# WHAT IS REQUIRED:
In the data below, find every line that has the string "rewrite", and copy it.

# DATA SUPPLIED:

Lemma add_handler_NoDup (w : World) (el : EventLogger) (h : handler_id) :
  NoDup (handlers el) -> NoDup (handlers (add_handler w el h).2).
Proof.
  intros Hnd. rewrite add_handler_handlers.
  destruct (mem_handler h (handlers el)) eqn:Hm; [assumption|].
  apply NoDup_app. split; [assumption|]. split; [|apply NoDup_singleton].
  intros x Hx Hx'. apply list_elem_of_singleton in Hx'. subst x.
  now apply mem_handler_not_elem_of in Hm.
Qed.

(** X12: the sink bookkeeping stays sound: an instance constructed under a new
    logger name from a list without duplicates has it sound, and
    [add_handler], [remove_handler] and [emit] keep it so. *)
Theorem sinks_invariant_kept :
  (forall (w : World) (id : nat) (hs : list handler_id)
          (allowed_policies_kw : option (list string)),
      world_ok w -> loggers w !! id = None -> NoDup hs ->
      let s := EventLogger_init w id (Some hs) allowed_policies_kw in
      sinks_invariant s.1 s.2)
  /\ (forall (w : World) (el : EventLogger) (h : handler_id),
        sinks_invariant w el ->
        sinks_invariant (add_handler w el h).1 (add_handler w el h).2)
  /\ (forall (w : World) (el : EventLogger) (h : handler_id),
        sinks_invariant w el ->
        sinks_invariant (remove_handler w el h).1 (remove_handler w el h).2)
  /\ (forall (w : World) (el : EventLogger) (schema_name : string)
             (version : Z) (event : dict)
             (timestamp_override : option datetime) (utcnow : datetime),
        sinks_invariant w el ->
        sinks_invariant
          (emit w el schema_name version event timestamp_override utcnow).1.1
          el).
Proof.
  split; [|split; [|split]].
  - intros w id hs pol Hok Hnew Hnd. simpl. split; [|split].
    + now apply EventLogger_init_ok.
    + now rewrite EventLogger_init_handlers.
    + now apply EventLogger_init_in_sync.
  - intros w el h (Hok & Hnd & Hs). split; [|split].
    + now apply add_handler_ok.
    + now apply add_handler_NoDup.
    + now apply add_handler_in_sync.
  - intros w el h (Hok & Hnd & Hs). split; [|split].
    + now apply remove_handler_ok.
    + destruct (remove_handler_handlers w el h) as (-> & _ & _).
      now apply NoDup_list_remove.
    + now apply remove_handler_in_sync.
  - intros w el schema_name version event ts utcnow (Hok & Hnd & Hs).
    split; [|split].
    + now apply emit_ok.
    + assumption.
    + intros x. unfold logger_handlers. rewrite emit_loggers. apply Hs.
Qed.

# OUTPUT BELOW:
  intros Hnd. rewrite add_handler_handlers.
    + now rewrite EventLogger_init_handlers.
    + intros x. unfold logger_handlers. rewrite emit_loggers. apply Hs.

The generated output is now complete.